Además del grave, del fundamental problema de nuestra moralidad interna, nada menos que el corazón mismo de la cuestión cubana de hoy y siempre, Cuba, pueblo pequeño muy cerca de los centros del poder y de la propaganda que gobiernan al mundo occidental, está urgida de una defensa permanente e inteligente de sus intereses materiales y morales en todos los pueblos con los cuales está relacionada, y particularmente con los que pueden influir decisivamente lo mismo en los destinos de la batida isla de corcho que en los destinos del mundo.

Esto es repetir que necesitamos imperiosamente el desarrollo sistemático de una política exterior.
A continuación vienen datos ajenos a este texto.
(* ===== verification/LiballocPages.v ===== *)
(** * The pages of the allocator in the C library (libraries/libc/sys/liballoc.cpp, sys/mman.c)

    [liballoc_alloc] and [liballoc_free] of the C library, over the system calls
    [mmap] and [munmap]: what these promise is the class [Mmap], and under it the
    library keeps to what the allocator expects ([PageSource]).  When there is no
    room, the allocator is given [MAP_FAILED], which it takes for a region. *)

From stdpp Require Import base numbers list option gmap sets.
From S2P Require Import Prelude.
From S2P Require Import ByteMem.
From S2P Require Import Words.
From S2P Require Import Liballoc.
From S2P Require Import LiballocHeap.
From S2P Require Import LiballocOps.

Local Open Scope Z_scope.

(** [(void* ) -1]. *)
Definition MAP_FAILED : Z := 2 ^ 32 - 1.

Section libc.
Context {Sys : Type}.
(** The system calls, for memory that is anonymous and may be read and written: the address of the region, if there is room, and whether a region was found. *)
Context (sys_mmap : Sys → memory → Z → outcome (option Z * Sys * memory)).
Context (sys_munmap : Sys → memory → Z → Z → outcome (bool * Sys * memory)).

Definition mmap_named (s : Sys) (m : memory) (length : Z) : outcome (Z * Sys * memory) :=
  '(ret, s, m) ← sys_mmap s m length;
  Done (match ret with Some a => a | None => MAP_FAILED end, s, m).

Definition libc_alloc (s : Sys) (m : memory) (pages : Z) : outcome (Z * Sys * memory) := mmap_named s m (u32 (pages * 4096)).

(** If the region is not found, a warning is printed, and that is all. *)
Definition libc_free (s : Sys) (m : memory) (ptr pages : Z) : outcome (Sys * memory) :=
  '(_, s, m) ← sys_munmap s m ptr (u32 (pages * 4096));
  Done (s, m).

(** What the system promises: the regions of a program are mapped and apart, and there is no memory at [MAP_FAILED]; nothing changes when there is no room; a region of no bytes starts where there is no memory; and only the memory of a region changes when it comes or goes. *)
Class Mmap (sys_inv : Sys → memory → list (Z * Z) → Prop) : Prop := {
  mm_perm s m L L' : L ≡ₚ L' → sys_inv s m L → sys_inv s m L';
  mm_ext s m m' L : same_dom m m' → bytes_ok m' → sys_inv s m L → sys_inv s m' L;
  mm_ok s m L : sys_inv s m L → bytes_ok m ∧ pairwise apart L ∧ m !! MAP_FAILED = None ∧
    Forall (λ r, 0 < r.1 ∧ 0 < r.2 ∧ r.1 + r.2 * 4096 ≤ 2 ^ 32 ∧ mapped m r.1 (r.2 * 4096)) L;
  mm_full s m L len s' m' : sys_inv s m L → sys_mmap s m len = Done (None, s', m') → m' = m ∧ sys_inv s' m L;
  mm_empty s m L a s' m' : sys_inv s m L → sys_mmap s m 0 = Done (Some a, s', m') → a ≠ 0 ∧ m' !! a = None;
  mm_map s m L n a s' m' : sys_inv s m L → 0 < n < 2 ^ 20 → sys_mmap s m (n * 4096) = Done (Some a, s', m') →
    sys_inv s' m' ((a, n) :: L) ∧ ∀ z, ¬ (a ≤ z < a + n * 4096) → m' !! z = m !! z;
  mm_unmap s m L a n r s' m' : sys_inv s m ((a, n) :: L) → sys_munmap s m a (n * 4096) = Done (r, s', m') → sys_inv s' m' L ∧
    ∀ z, ¬ (a ≤ z < a + n * 4096) → m' !! z = m !! z;
}.

#[export] Instance libc_source sys_inv : Mmap sys_inv → PageSource (2 ^ 20) libc_alloc libc_free sys_inv.
Proof.
  intros MM. split; [apply mm_perm|apply mm_ext| | |].
  - intros s m L Hs. destruct (mm_ok s m L Hs) as (?&?&_&?). done.
  - intros s m L n a s' m' Hs Hn E. unfold libc_alloc, mmap_named in E. apply bind_Done in E as ([[r s1] m1]&E&E1). injection E1 as <- <- <-. right.
    destruct r as [a|]; [|left; destruct (mm_full _ _ _ _ _ _ Hs E) as [-> _]; split; [done|by apply (mm_ok _ _ _ Hs)]].
    destruct (decide (n = 2 ^ 20)) as [->|Hne]; [left; by apply (mm_empty _ _ _ _ _ _ Hs E)|right].
    assert (0 < n < 2 ^ 20) as Hn' by lia. rewrite u32_id in E by lia. destruct (mm_map _ _ _ _ _ _ _ Hs Hn' E) as [Hs' Hm]. split; [|done].
    destruct (mm_ok _ _ _ Hs') as (_&_&_&[(?&_) _]%Forall_cons). cbn in *. lia.
  - intros s m L a n s' m' Hs E. unfold libc_free in E. apply bind_Done in E as ([[r s1] m1]&E&E1). injection E1 as <- <-.
    destruct (mm_ok _ _ _ Hs) as (_&_&_&[(?&?&?&_) _]%Forall_cons). cbn in *. rewrite u32_id in E by lia. by eapply mm_unmap.
Qed.
End libc.

(** ** An address space *)

(** Pages of zeros, one region behind the other, in an address space that is empty from [s] up to [limit]; a region that is given back stays mapped. *)
Definition bump_mmap (limit s : Z) (m : memory) (len : Z) : outcome (option Z * Z * memory) :=
  if (len =? 0) || (limit <? s + len) then Done (None, s, m)
  else Done (Some s, s + len, write_bytes m s (replicate (Z.to_nat len) 0)).
Definition bump_munmap (s : Z) (m : memory) (a len : Z) : outcome (bool * Z * memory) := Done (true, s, m).

Definition bump_inv (s : Z) (m : memory) (L : list (Z * Z)) : Prop :=
  0 < s ∧ bytes_ok m ∧ m !! MAP_FAILED = None ∧ pairwise apart L ∧
  Forall (λ r, 0 < r.1 ∧ 0 < r.2 ∧ r.1 + r.2 * 4096 ≤ 2 ^ 32 ∧ mapped m r.1 (r.2 * 4096)) L ∧
  Forall (λ r, r.1 + r.2 * 4096 ≤ s) L.

Lemma bump_map limit s m L n a s' m' : limit ≤ MAP_FAILED → bump_inv s m L → 0 < n → bump_mmap limit s m (n * 4096) = Done (Some a, s', m') →
  bump_inv s' m' ((a, n) :: L) ∧ ∀ z, ¬ (a ≤ z < a + n * 4096) → m' !! z = m !! z.
Proof.
  unfold MAP_FAILED. intros Hlim (Hs&Hok&Hf&Hap&HF&HF') Hn. unfold bump_mmap. rewrite (proj2 (Z.eqb_neq (n * 4096) 0)) by lia. cbn [orb]. destruct (Z.ltb_spec limit (s + n * 4096)) as [|Hle]; [done|]. intros [= <- <- <-].
  assert (Z.of_nat (length (replicate (Z.to_nat (n * 4096)) 0)) = n * 4096) as Hlen by (rewrite length_replicate; lia).
  assert (∀ z, ¬ (s ≤ z < s + n * 4096) → write_bytes m s (replicate (Z.to_nat (n * 4096)) 0) !! z = m !! z) as Hout.
  { intros z Hz. by rewrite write_bytes_lookup, decide_False by lia. }
  split; [|done]. split_and!; [lia| | | | |].
  - apply bytes_ok_write; [done|]. apply Forall_replicate. lia.
  - rewrite Hout; [done|unfold MAP_FAILED; lia].
  - split; [|done]. rewrite Forall_forall in HF'. apply Forall_forall. intros r Hr. right. by apply HF'.
  - constructor; [|eapply Forall_impl; [exact HF|]; intros r (?&?&?&?); split_and!; [done|done|done|by apply mapped_write]].
    cbn. split_and!; [done|done|lia|].
    pose proof (bytes_at_mapped _ _ _ (bytes_at_write m s (replicate (Z.to_nat (n * 4096)) 0))) as Hm. by rewrite Hlen in Hm.
  - constructor; [done|]. eapply Forall_impl; [exact HF'|]. cbn. intros r ?. lia.
Qed.

#[export] Instance bump_space limit : limit ≤ MAP_FAILED → Mmap (bump_mmap limit) bump_munmap bump_inv.
Proof.
  intros Hlim. split.
  - intros s m L L' HL (?&?&?&Hap&HF&HF'). split_and!; [done|done|done|by eapply pairwise_perm; [apply apart_sym| |]|by rewrite <-HL|by rewrite <-HL].
  - intros s m m' L Hd Hok (?&?&Hf&Hap&HF&HF'). split_and!; [done|done| |done| |done].
    + apply eq_None_not_Some. intros H'. apply Hd in H'. rewrite Hf in H'. by destruct H'.
    + eapply Forall_impl; [exact HF|]. intros r (?&?&?&Hm). split_and!; [done|done|done|]. intros i Hi. by apply Hd, Hm.
  - intros s m L (?&?&?&?&?&?). done.
  - intros s m L len s' m' Hs. unfold bump_mmap. destruct (_ || _); [|done]. by intros [= <- <-].
  - intros s m L a s' m' _. done.
  - intros s m L n a s' m' Hs Hn. apply (bump_map limit); [done|done|lia].
  - intros s m L a n r s' m' (Hs&Hok&Hf&[_ Hap]&HF&HF') [= _ <- <-]. split; [|done].
    inversion HF; inversion HF'; subst. by split_and!.
Qed.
Un lugar común, como los que suelen rellenar los llamados programas de la generalidad de nuestros partidos políticos en los tiempos en que tales instituciones se usaban en nuestro país.

Pero la vieja y axiomática verdad no merecería repetirse si no se la presentara con tal amplitud que pudiera comprender la defensa de los intereses morales de la nación. Apoyada en la superación de una crisis interna de moralidad que nadie puede negar, debe alzarse fuera de Cuba la defensa de su personalidad espiritual como pueblo respetable no solo por su riqueza, sino por su moralidad y por su cultura.
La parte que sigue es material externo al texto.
(* ===== verification/LiballocClient.v ===== *)
(** * Programs that use the memory allocator

    What a program can rely on when it uses the allocator in any order: the blocks
    it holds are apart and keep their bytes, and a request fails only for lack of
    pages.  At the end, a program of the C library, and what goes wrong when the
    size of a request wraps. *)

From stdpp Require Import base numbers list option gmap sets relations.
From S2P Require Import Prelude.
From S2P Require Import ByteMem.
From S2P Require Import Words.
From S2P Require Import Liballoc.
From S2P Require Import LiballocHeap.
From S2P Require Import LiballocOps.
From S2P Require Import LiballocPages.

Local Open Scope Z_scope.

(** The state of a program: the heap, and the blocks it holds with their bytes. *)
Record client (Sys : Type) := mk_client { c_heap : heap Sys; c_live : list (Z * list Z) }.
Arguments mk_client {Sys} _ _.
Arguments c_heap {Sys} _.
Arguments c_live {Sys} _.

(** The first bytes of two blocks agree, as far as both reach. *)
Definition same_start (l l' : list Z) : Prop := ∀ i b b', l !! i = Some b → l' !! i = Some b' → b = b'.

Definition empty_heap {Sys} (s : Sys) (m : memory) : heap Sys := mk_heap m s 0 0 0 0 0 0 0.

Section client.
Context {Sys : Type} (ALIGNMENT l_pageCount max_pages : Z).
Context (liballoc_alloc : Sys → memory → Z → outcome (Z * Sys * memory)).
Context (liballoc_free : Sys → memory → Z → Z → outcome (Sys * memory)).

Implicit Types h : heap Sys.

Abbreviation malloc := (malloc ALIGNMENT l_pageCount liballoc_alloc).
Abbreviation calloc := (calloc ALIGNMENT l_pageCount liballoc_alloc).
Abbreviation free := (free ALIGNMENT liballoc_free).
Abbreviation realloc := (realloc ALIGNMENT l_pageCount liballoc_alloc liballoc_free).
Abbreviation fits := (fits ALIGNMENT l_pageCount max_pages).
En esa lucha, que requiere tacto, comprensión y persistencia, todo es arduo indudablemente. No nos acompaña la realidad demográfica, ni el poder material; pero basta con tener clara conciencia de que es una básica e ineludible cuestión de subsistencia nacional. O conquistamos austera e inteligentemente el derecho al respeto de los demás pueblos, o perecemos vendiendo azúcar y tabaco. Solamente la adecuada y necesaria coordinación de valores económicos y valores morales puede consolidarnos internamente y defendernos en lo exterior. Que así como hoy ya el mundo sabe que, a pesar de ciertas reiteradas y espectaculares apariencias, Norteamérica no es esencialmente la tierra del gansterismo y del rock and roll, alguna vez pueda saber también, a despecho de todas las formas de la propaganda malévola, que Cuba no es la isla de las maracas, la mariguana y el bongó, sino la patria de hombres de pensamiento, de acción y de carácter que bien pudieran pasar por paradigmas de humanidad en cualquier pueblo del mundo culto.
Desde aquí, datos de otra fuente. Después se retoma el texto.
(* ===== verification/KernelHeap.v ===== *)
(** * The pages of the kernel heap (kernel/memory/MemoryManager.cpp)

    Where the kernel's [malloc] gets its pages: an array of two megabytes until it
    is used up, and the memory manager from then on.  What the memory manager does
    then ([alloc_heap_pages], [finalize_heap_pages] and the release of a region)
    is an argument here: these call [malloc] themselves.  Until paging is set up,
    the array keeps to what the allocator expects ([PageSource]), for requests of
    less than the whole address space. *)

From stdpp Require Import base numbers list option gmap.
From S2P Require Import Prelude.
From S2P Require Import ByteMem.
From S2P Require Import VMSpace.
From S2P Require Import KernelString.
From S2P Require Import Words.
From S2P Require Import Liballoc.
From S2P Require Import LiballocHeap.
From S2P Require Import LiballocOps.
From S2P Require Import LiballocPages.
From S2P Require Import LiballocClient.

Local Open Scope Z_scope.

Definition sizeof_early_kheap : Z := 2097152.

(** The counters of the kernel heap, and the space its later regions lie in. *)
Record kheap := mk_kheap {
  used_kheap_mem : Z;
  used_early_kheap_memory : Z;
  did_setup_paging : bool;
  m_heap_space : VMSpace;
}.

Section kernel_heap.
Context (early_kheap_memory : Z).
Context (alloc_heap_pages : kheap → memory → Z → outcome (result Z * kheap * memory)).
Context (finalize_heap_pages : kheap → memory → outcome (kheap * memory)).
Context (leak_unref : kheap → memory → Z → outcome (kheap * memory)).

Implicit Types (k : kheap) (m : memory).

Definition add_used (k : kheap) (d : Z) : kheap :=
  mk_kheap (u32 (used_kheap_mem k + d)) (used_early_kheap_memory k) (did_setup_paging k) (m_heap_space k).

(** [kernel/memory/MemoryManager.cpp]: [liballoc_alloc].  Arithmetic on [size_t]. *)
Definition liballoc_alloc k m (pages : Z) : outcome (Z * kheap * memory) :=
  let bytes := u32 (pages * 4096) in
  let k := add_used k bytes in
  if bytes <? u32 (sizeof_early_kheap - used_early_kheap_memory k) then
    let ptr := u32 (early_kheap_memory + used_early_kheap_memory k) in
    let k := mk_kheap (used_kheap_mem k) (u32 (used_early_kheap_memory k + bytes)) (did_setup_paging k) (m_heap_space k) in
    m ← k_memset m ptr 0 bytes;
    Done (ptr, k, m)
  else
    _ ← kassert (did_setup_paging k);
    '(r, k, m) ← alloc_heap_pages k m pages;
    match r with
    | Ok a => Done (a, k, m)
    | Err _ => Panic
    end.

Definition liballoc_afteralloc k m : outcome (kheap * memory) :=
  if did_setup_paging k then finalize_heap_pages k m else Done (k, m).

Definition liballoc_free k m (ptr pages : Z) : outcome (kheap * memory) :=
  let k := add_used k (- u32 (pages * 4096)) in
  if (early_kheap_memory <? ptr) && (ptr <? early_kheap_memory + sizeof_early_kheap) then Done (k, m)
  else
    r ← get_region_at (m_heap_space k) ptr;
    match r with
    | Ok region => leak_unref k m region
    | Err _ => Panic
    end.

(** The kernel's [malloc] and [free]: the allocator with 16 bytes of alignment and
    16 pages at a time; [malloc] calls [liballoc_afteralloc] wherever it returns. *)
Definition kmalloc (h : heap kheap) (size : Z) : outcome (Z * heap kheap) :=
  '(p, h) ← malloc 16 16 liballoc_alloc h size;
  '(k, m) ← liballoc_afteralloc (h_sys h) (h_mem h);
  Done (p, with_sys h k m).

Definition kfree (h : heap kheap) (ptr : Z) : outcome (heap kheap) := free 16 liballoc_free h ptr.

(** While the array has more room than asked for, the pages follow the ones given
    out before, are zero, and nothing else changes. *)
Lemma liballoc_alloc_early k m n : 0 < early_kheap_memory → early_kheap_memory + sizeof_early_kheap ≤ 2 ^ 32 →
  0 ≤ used_early_kheap_memory k → 0 < n → used_early_kheap_memory k + n * 4096 < sizeof_early_kheap →
  mapped m early_kheap_memory sizeof_early_kheap →
  let a := early_kheap_memory + used_early_kheap_memory k in
  liballoc_alloc k m n = Done (a, mk_kheap (u32 (used_kheap_mem k + n * 4096)) (used_early_kheap_memory k + n * 4096)
    (did_setup_paging k) (m_heap_space k), write_bytes m a (replicate (Z.to_nat (n * 4096)) 0)).
Proof.
  unfold sizeof_early_kheap. intros H0 H1 Hu Hn Hroom Hm. unfold liballoc_alloc, add_used, sizeof_early_kheap. cbn.
  rewrite (u32_id (n * 4096)), (u32_id (2097152 - _)) by lia. destruct (Z.ltb_spec (n * 4096) (2097152 - used_early_kheap_memory k)); [|lia].
  rewrite (u32_id (early_kheap_memory + _)), (u32_id (used_early_kheap_memory k + _)) by lia.
  unfold k_memset, memset. rewrite stosb_spec; [done|done|]. intros i Hi.
  replace (early_kheap_memory + used_early_kheap_memory k + i) with (early_kheap_memory + (used_early_kheap_memory k + i)) by lia.
  apply Hm. lia.
Qed.

(** When the array is used up before paging is set up, the kernel stops. *)
Lemma liballoc_alloc_no_paging k m n : did_setup_paging k = false → 0 ≤ used_early_kheap_memory k ≤ sizeof_early_kheap →
  sizeof_early_kheap ≤ used_early_kheap_memory k + n * 4096 → 0 < n < 2 ^ 20 → liballoc_alloc k m n = Panic.
Proof.
  unfold sizeof_early_kheap. intros Hp Hu Hr Hn. unfold liballoc_alloc, add_used, sizeof_early_kheap. cbn.
  rewrite (u32_id (n * 4096)), (u32_id (2097152 - _)) by lia.
  destruct (Z.ltb_spec (n * 4096) (2097152 - used_early_kheap_memory k)); [lia|]. by rewrite Hp.
Qed.

(** ** The heap before paging is set up *)

(** The regions that were given out lie in the part of the array that is used, and the array is not in the heap space. *)
Definition boot_inv k m (L : list (Z * Z)) : Prop :=
  did_setup_paging k = false ∧ 0 < early_kheap_memory ∧ early_kheap_memory + sizeof_early_kheap ≤ 2 ^ 32 ∧
  0 ≤ used_early_kheap_memory k ≤ sizeof_early_kheap ∧ bytes_ok m ∧ mapped m early_kheap_memory sizeof_early_kheap ∧ pairwise apart L ∧
  Forall (λ r, early_kheap_memory ≤ r.1 ∧ 0 < r.2 ∧ r.1 + r.2 * 4096 ≤ early_kheap_memory + used_early_kheap_memory k) L ∧
  ∃ e, get_region_at (m_heap_space k) early_kheap_memory = Done (Err e).

Lemma boot_alloc k m L n a k' m' : boot_inv k m L → 0 < n ≤ 2 ^ 20 - 1 → liballoc_alloc k m n = Done (a, k', m') →
  a ≠ 0 ∧ boot_inv k' m' ((a, n) :: L) ∧ ∀ z, ¬ (a ≤ z < a + n * 4096) → m' !! z = m !! z.
Proof.
  intros (Hp&H0&H1&Hu&Hok&Hm&Hap&HF&He) Hn E. destruct (Z.lt_ge_cases (used_early_kheap_memory k + n * 4096) sizeof_early_kheap) as [Hroom|Hfull].
  2:{ by rewrite liballoc_alloc_no_paging in E by (done || lia). }
  rewrite liballoc_alloc_early in E by (done || lia). injection E as <- <- <-. set (l := replicate (Z.to_nat (n * 4096)) 0).
  assert (Z.of_nat (length l) = n * 4096) as Hlen by (unfold l; rewrite length_replicate; lia). split; [lia|]. split.
  - split_and!; [done|done|done|cbn; lia|cbn; lia| | | | |done].
    + apply bytes_ok_write; [done|]. apply Forall_replicate. lia.
    + by apply mapped_write.
    + split; [|done]. rewrite Forall_forall in HF. apply Forall_forall. intros r Hr. destruct (HF r Hr) as (?&?&?). right. cbn. lia.
    + constructor; [cbn; lia|]. eapply Forall_impl; [exact HF|]. cbn. intros r. lia.
  - intros z Hz. by rewrite write_bytes_lookup, decide_False by lia.
Qed.

#[export] Instance kernel_source : PageSource (2 ^ 20 - 1) liballoc_alloc liballoc_free boot_inv.
Proof.
  split.
  - intros k m L L' HL (?&?&?&?&?&?&Hap&HF&?). split_and!; try done; try lia; [by eapply pairwise_perm; [apply apart_sym| |]|by rewrite <-HL].
  - intros k m m' L Hd Hok (?&?&?&?&?&Hm&Hap&HF&?). split_and!; try done; try lia. intros i Hi. by apply Hd, Hm.
  - intros k m L (_&H0&H1&Hu&?&Hm&?&HF&_). split_and!; [done|done|]. eapply Forall_impl; [exact HF|]. intros r (?&?&?). split_and!; [lia|done|lia|].
    eapply mapped_sub; [exact Hm|lia|lia].
  - intros k m L n a k' m' Hi Hn E. right; right. by eapply boot_alloc.
  - intros k m L a n k' m' (Hp&H0&H1&Hu&Hok&Hm&[_ Hap]&HF&e&He). unfold liballoc_free. apply Forall_cons in HF as [(Ha&Hn&Hend) HF]. cbn in Ha, Hn, Hend.
    destruct (Z.ltb_spec early_kheap_memory a); [|replace a with early_kheap_memory by lia; cbn [andb add_used m_heap_space]; by rewrite He].
    rewrite (proj2 (Z.ltb_lt a _)) by lia. intros [= <- <-]. split; [|done]. unfold boot_inv. cbn [add_used did_setup_paging used_early_kheap_memory m_heap_space]. split_and!; [done|lia..|done|done|done|done|by exists e].
Qed.

End kernel_heap.

(** ** The first block *)

(** [liballoc_free] tests [ptr > early_kheap_memory]: the first block of the heap
    starts at the array itself, is looked for in the heap space, and the kernel
    stops when its last allocation is freed. *)
Definition boot_kheap : kheap := mk_kheap 0 0 false (space_new 3758096384 536866816).

Definition first_block_cycle (early : Z) : outcome (heap kheap) :=
  '(p, h) ← kmalloc early (λ k m _, Done (Err ENOMEM, k, m)) (λ k m, Done (k, m))
    (empty_heap boot_kheap (write_bytes ∅ early (replicate (Z.to_nat 65536) 170))) 100;
  kfree early (λ k m _, Done (k, m)) h p.

Lemma kernel_first_block_panics : first_block_cycle 3222274048 = Panic.
Proof. vm_compute. reflexivity. Qed.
Raimundo Lazo (Camagüey, 1904 – La Habana, 1976). Ensayista, profesor y crítico literario. Doctor en Derecho Civil (1925) y en Filosofía y Letras (1926) en la Universidad de La Habana. Fue profesor de Lengua y Literatura Españolas en el Instituto de Segunda Enseñanza de Camagüey y más tarde en el de la capital. En 1937 ganó por concurso oposición las cátedras de Literatura Cubana e Hispanoamericana e Historia de la Lengua Española, en la Facultad de Filosofía y Letras de la universidad habanera. También impartió clases en centros de altos estudios de los Estados Unidos y de México. Fue miembro de la Academia Nacional de Artes y Letras y de la Academia Cubana de la Lengua y presidió el Instituto de Literatura Iberoamericana. Colaboró en Bohemia, Revista Cubana, Mensuario de arte, literatura, historia y crítica, Anales de la Academia Nacional de Artes y Letras, Diario de la Marina, El Mundo, Prensa Libre, Boletín de la Academia Cubana de la Lengua y en otras publicaciones. Por su oposición a la dictadura de Batista tuvo que abandonar el país y tras el triunfo revolucionario de 1959 se desempeñó como primer Embajador y Delegado Permanente de Cuba ante la UNESCO. Más tarde se reintegró a su cátedra universitaria y desplegó una intensa labor como conferencista. Entre sus numerosos estudios se encuentran Martí y su obra literaria (1929), Historia de la literatura hispanoamericana (1967), El romanticismo, fijación sicológico-social de su concepto (1970), Gertrudis Gómez de Avellaneda: la mujer y la poetisa lírica (1972) e Historia de la literatura cubana (1974). El presente artículo lo hemos tomado de la revista Carteles Año 38 Nro. 14. La Habana, 7 de abril de 1957, pág. 24.